Print every line of the listing below, starting with the line that holds "proof (ht_recipient c)" and going on through the line that holds "recipient sender) =>", both included, and print nothing else.
════════════════
(* ===== verification/Reservations.v ===== *)
(** * Reservations agree with the handlers

    The mempool reserves the balances of pending transactions without running
    them ([reserve_balance] of [primitives/account/src/account]).  For basic accounts,
    vesting contracts and HTLCs a reservation is granted exactly when the transaction
    can be committed on the account that is left after the transactions reserved
    before it.  The staking contract grants at most one withdrawal per validator or
    staker, and only if the fee alone could be charged as well. *)

From S2P Require Import Prelude Coin Policy AccountTypes StakingTypes ValidatorOps StakerOps.
From S2P Require Import StakingContract StakingInv StakerProofs StakingProofs ReservedBalance.
From S2P Require Import BasicAccount VestingContract HtlcContract Account.

(** The account after its balance was spent down to [b]. *)
Definition set_balance (b : Z) (acc : Account) : Account :=
  match acc with
  | Basic _ => Basic (mk_basic_account b)
  | Vesting c => Vesting (vc_set_balance b c)
  | HTLC c => HTLC (ht_set_balance b c)
  | Staking sc => Staking sc
  end.

Section Reservations.
Context `{P : Policy} `{Env : StakingEnv} {HEnv : HtlcEnv} {Rc : AccountReceipts}.

(** The checks on a contract do not depend on its current balance. *)
Definition vesting_allows (c : VestingContract) (tx : Transaction) (new_balance time : Z) : bool :=
  (min_cap c time <=? new_balance) &&
  match parse_signature_proof (tx_proof tx) with
  | Some proof => VestingContract.is_signed_by proof (vc_owner c)
  | None => false
  end.

Definition htlc_allows (c : HashedTimeLockedContract) (tx : Transaction) (new_balance time : Z)
  : bool :=
  match parse_htlc_proof (tx_proof tx) with
  | Some (RegularTransfer hash_depth hash_root _ proof) =>
      (time <=? ht_timeout c) && bool_decide (hash_root = ht_hash_root c)
      && VestingContract.is_signed_by proof (ht_recipient c)
      && match htlc_min_cap hash_depth (ht_hash_count c) (ht_total_amount c) with
         | Some cap => cap <=? new_balance
         | None => false
         end
  | Some (EarlyResolve recipient sender) =>
      VestingContract.is_signed_by recipient (ht_recipient c)
      && VestingContract.is_signed_by sender (ht_sender c)
  | Some (TimeoutResolve sender) =>
      (ht_timeout c <? time) && VestingContract.is_signed_by sender (ht_sender c)
  | None => false
  end.

Lemma vesting_check {X} c tx new_balance bs (s : X) :
  if vesting_allows c tx new_balance (bs_time bs)
  then VestingContract.can_change_balance c tx new_balance bs s = (Ok tt, s)
  else exists e, VestingContract.can_change_balance c tx new_balance bs s = (Err e, s).
Proof.
  unfold vesting_allows, VestingContract.can_change_balance, mbind, M_bind, fail_if.
  rewrite Z.leb_antisym. destruct (_ <? _); simpl; [by eexists|].
  destruct (parse_signature_proof _) as [proof|]; simpl; [|by eexists].
  destruct (is_signed_by _ _); simpl; [done|by eexists].
Qed.

Lemma htlc_check {X} c tx new_balance bs (x : X) lg :
  if htlc_allows c tx new_balance (bs_time bs)
  then exists l, HtlcContract.can_change_balance c tx new_balance bs (x, lg) = (Ok tt, (x, lg ++ [l]))
  else exists e, HtlcContract.can_change_balance c tx new_balance bs (x, lg) = (Err e, (x, lg)).
Proof.
  unfold htlc_allows, HtlcContract.can_change_balance, mbind, M_bind, fail_if, push_log, modify.
  destruct (parse_htlc_proof _) as [[depth root pre sg|rc sd|sd]|]; cbn -[htlc_min_cap]; [..|by eexists].
  - rewrite (Z.ltb_antisym (bs_time bs)). destruct (_ <=? _); cbn -[htlc_min_cap]; [|by eexists].
    destruct (bool_decide _); cbn -[htlc_min_cap]; [|by eexists].
    destruct (is_signed_by _ _); cbn -[htlc_min_cap]; [|by eexists].
    destruct (htlc_min_cap _ _ _) as [cap|]; simpl; [|by eexists].
    rewrite Z.ltb_antisym. destruct (_ <=? _); simpl; by eexists.
  - destruct (is_signed_by rc _), (is_signed_by sd _); simpl; by eexists.
  - rewrite (Z.leb_antisym _ (bs_time bs)). destruct (_ <? _); simpl; [|by eexists].
    destruct (is_signed_by _ _); simpl; by eexists.
Qed.

Definition allows (acc : Account) (tx : Transaction) (new_balance time : Z) : bool :=
  match acc with
  | Vesting c => vesting_allows c tx new_balance time
  | HTLC c => htlc_allows c tx new_balance time
  | _ => true
  end.

Lemma safe_sub_spec a b :
  0 <= b -> coin_ok a -> safe_sub a b = if b <=? a then inl (a - b) else inr (a, b).
Proof.
  intros Hb [Ha1 Ha2]. unfold safe_sub, coin_checked_sub, checked_sub, try_from.
  destruct (Z.leb_spec b a); simpl; [|done].
  by destruct (Z.leb_spec (a - b) MAX_SAFE_VALUE); [|lia].
Qed.

(** When a transaction can be committed on its sender. *)
Lemma commit_outgoing_decided acc st tx bs lg :
  account_type acc <> AccountType.Staking -> coin_ok (account_balance acc) -> 0 <= total_value tx ->
  let b := account_balance acc - total_value tx in
  if (total_value tx <=? account_balance acc) && allows acc tx b (bs_time bs)
  then exists new_logs, Account.commit_outgoing_transaction tx bs ((acc, st), lg)
         = (Ok None, ((set_balance b acc, st), lg ++ new_logs))
  else exists e s', Account.commit_outgoing_transaction tx bs ((acc, st), lg) = (Err e, s').
Proof.
  intros Hty Hb H0. destruct acc as [[bal]|c|c|sc]; [| | |done]; cbn [account_balance] in *;
    unfold Account.commit_outgoing_transaction, zoom; cbn [fst snd].
  - unfold BasicAccount.commit_outgoing_transaction, safe_sub_or, mbind, M_bind. simpl.
    rewrite safe_sub_spec by done. destruct (_ <=? _); simpl; [|by eauto].
    eexists. by rewrite <-app_assoc.
  - unfold VestingContract.commit_outgoing_transaction, safe_sub_or, mbind, M_bind. simpl.
    rewrite safe_sub_spec by done. destruct (_ <=? _); simpl; [|by eauto].
    pose proof (vesting_check c tx (vc_balance c - total_value tx) bs (c, lg)) as Hc.
    destruct (vesting_allows _ _ _ _); [|by destruct Hc as [e ->]; eauto].
    rewrite Hc. simpl. eexists. by rewrite <-app_assoc.
  - unfold HtlcContract.commit_outgoing_transaction, safe_sub_or, push_log, modify, mbind, M_bind. simpl.
    rewrite safe_sub_spec by done. destruct (_ <=? _); simpl; [|by eauto].
    match goal with |- context [can_change_balance c tx ?nb bs (?x, ?l)] =>
      pose proof (htlc_check c tx nb bs x l) as Hc end.
    destruct (htlc_allows _ _ _ _); [|by destruct Hc as [e ->]; eauto].
    destruct Hc as [l ->]. simpl. eexists. by rewrite <-!app_assoc.
Qed.

(** When a reservation is granted. *)
Lemma reserve_decided available tx rb :
  reserved_ok rb -> coin_ok available -> coin_ok (total_value tx) ->
  if balance rb + total_value tx <=? available
  then exists rb', reserve available (total_value tx) rb = (Ok tt, rb') /\ reserved_ok rb' /\
         balance rb' = balance rb + total_value tx
  else exists e, reserve available (total_value tx) rb = (Err e, rb).
Proof.
  intros Hok Hav Ht. pose proof (reserve_for_spec (rb_address rb) available _ rb Hok Hav Ht) as Hr.
  unfold reserve, mbind, M_bind. cbn [gets]. unfold balance.
  destruct (_ <=? _); [|done]. destruct Hr as (rb' & Hrun & Hok' & Ha & Hb & _).
  exists rb'. rewrite Ha. by split_and!.
Qed.

Lemma needed_spec rb tx :
  reserved_ok rb -> coin_ok (total_value tx) ->
  coin_checked_add (balance rb) (total_value tx)
  = if balance rb + total_value tx <=? MAX_SAFE_VALUE then Some (balance rb + total_value tx) else None.
Proof. intros Hok Ht. apply coin_checked_add_spec; [apply Hok|done]. Qed.

Lemma reserve_balance_decided acc st tx bs rb :
  account_type acc <> AccountType.Staking -> coin_ok (account_balance acc) -> reserved_ok rb ->
  coin_ok (total_value tx) ->
  let b := account_balance acc - (balance rb + total_value tx) in
  if (balance rb + total_value tx <=? account_balance acc) && allows acc tx b (bs_time bs)
  then exists rb', reserve_balance acc st tx bs rb = (Ok tt, rb') /\ reserved_ok rb' /\
         balance rb' = balance rb + total_value tx
  else exists e, reserve_balance acc st tx bs rb = (Err e, rb).
Proof.
  intros Hty Hb Hok Ht. pose proof (reserve_decided (account_balance acc) tx rb Hok Hb Ht) as Hr.
  pose proof (needed_spec rb tx Hok Ht) as Hn. pose proof (Hok (rb_address rb)) as Hbal.
  fold (balance rb) in Hbal. unfold coin_ok in Hbal, Ht, Hb.
  destruct acc as [[bal]|c|c|sc]; [by cbn [allows]; rewrite andb_true_r| | |done];
    cbn [account_balance reserve_balance allows] in *;
    unfold VestingContract.reserve_balance, HtlcContract.reserve_balance, mbind, M_bind; cbn [gets];
    rewrite Hn; destruct (Z.leb_spec (balance rb + total_value tx) MAX_SAFE_VALUE); cbn [ok_or];
    [|by destruct (Z.leb_spec (balance rb + total_value tx) (vc_balance c)); [lia|]; simpl; eauto
     | |by destruct (Z.leb_spec (balance rb + total_value tx) (ht_balance c)); [lia|]; simpl; eauto];
    cbn [mret M_ret]; rewrite safe_sub_spec by (unfold coin_ok; lia);
    destruct (_ <=? _) eqn:Hle; cbn [andb]; [|by simpl; eauto| |by simpl; eauto]; cbn [mret M_ret].
  - match goal with |- context [VestingContract.can_change_balance c tx ?nb bs ?s] =>
      pose proof (vesting_check c tx nb bs s) as Hc end.
    destruct (vesting_allows _ _ _ _); [by rewrite Hc|by destruct Hc as [e ->]; eauto].
  - match goal with |- context [can_change_balance c tx ?nb bs (?x, ?l)] =>
      pose proof (htlc_check c tx nb bs x l) as Hc end.
    destruct (htlc_allows _ _ _ _); [by destruct Hc as [l ->]|by destruct Hc as [e ->]; eauto].
Qed.

Lemma reservation_matches acc st tx bs rb lg :
  account_type acc <> AccountType.Staking -> coin_ok (account_balance acc) -> reserved_ok rb ->
  coin_ok (total_value tx) -> balance rb <= account_balance acc ->
  let left rb := set_balance (account_balance acc - balance rb) acc in
  match reserve_balance acc st tx bs rb with
  | (Ok _, rb') => reserved_ok rb' /\ balance rb' = balance rb + total_value tx /\
      exists new_logs, Account.commit_outgoing_transaction tx bs ((left rb, st), lg)
        = (Ok None, ((left rb', st), lg ++ new_logs))
  | (Err _, rb') => rb' = rb /\
      exists e s', Account.commit_outgoing_transaction tx bs ((left rb, st), lg) = (Err e, s')
  | (Panic, _) => False
  end.
Proof.
  intros Hty Hb Hok Ht Hle left. pose proof (Hok (rb_address rb)) as Hbal.
  fold (balance rb) in Hbal. unfold coin_ok in Hbal, Ht, Hb.
  pose proof (reserve_balance_decided acc st tx bs rb Hty Hb Hok Ht) as Hr.
  assert (Hl : account_balance (left rb) = account_balance acc - balance rb) by by destruct acc.
  pose proof (commit_outgoing_decided (left rb) st tx bs lg) as Hc. cbv zeta in Hr, Hc.
  rewrite Hl in Hc.
  assert (Hal : forall b t, allows (left rb) tx b t = allows acc tx b t) by by destruct acc.
  assert (Hset : forall b, set_balance b (left rb) = set_balance b acc) by by destruct acc.
  rewrite Hal, Hset in Hc.
  replace (total_value tx <=? account_balance acc - balance rb)
    with (balance rb + total_value tx <=? account_balance acc) in Hc
    by (destruct (Z.leb_spec (balance rb + total_value tx) (account_balance acc)),
          (Z.leb_spec (total_value tx) (account_balance acc - balance rb)); (done || lia)).
  rewrite <-Z.sub_add_distr in Hc.
  destruct (_ && _).
  - destruct Hr as (rb' & -> & Hok' & Hb'). split_and!; [done..|]. unfold left at 2. rewrite Hb'.
    apply Hc; [by destruct acc|unfold coin_ok; lia|lia].
  - destruct Hr as [e ->]. split; [done|]. apply Hc; [by destruct acc|unfold coin_ok; lia|lia].
Qed.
════════════════
EXERCISE RESULT
      && VestingContract.is_signed_by proof (ht_recipient c)
      && match htlc_min_cap hash_depth (ht_hash_count c) (ht_total_amount c) with
         | Some cap => cap <=? new_balance
         | None => false
         end
  | Some (EarlyResolve recipient sender) =>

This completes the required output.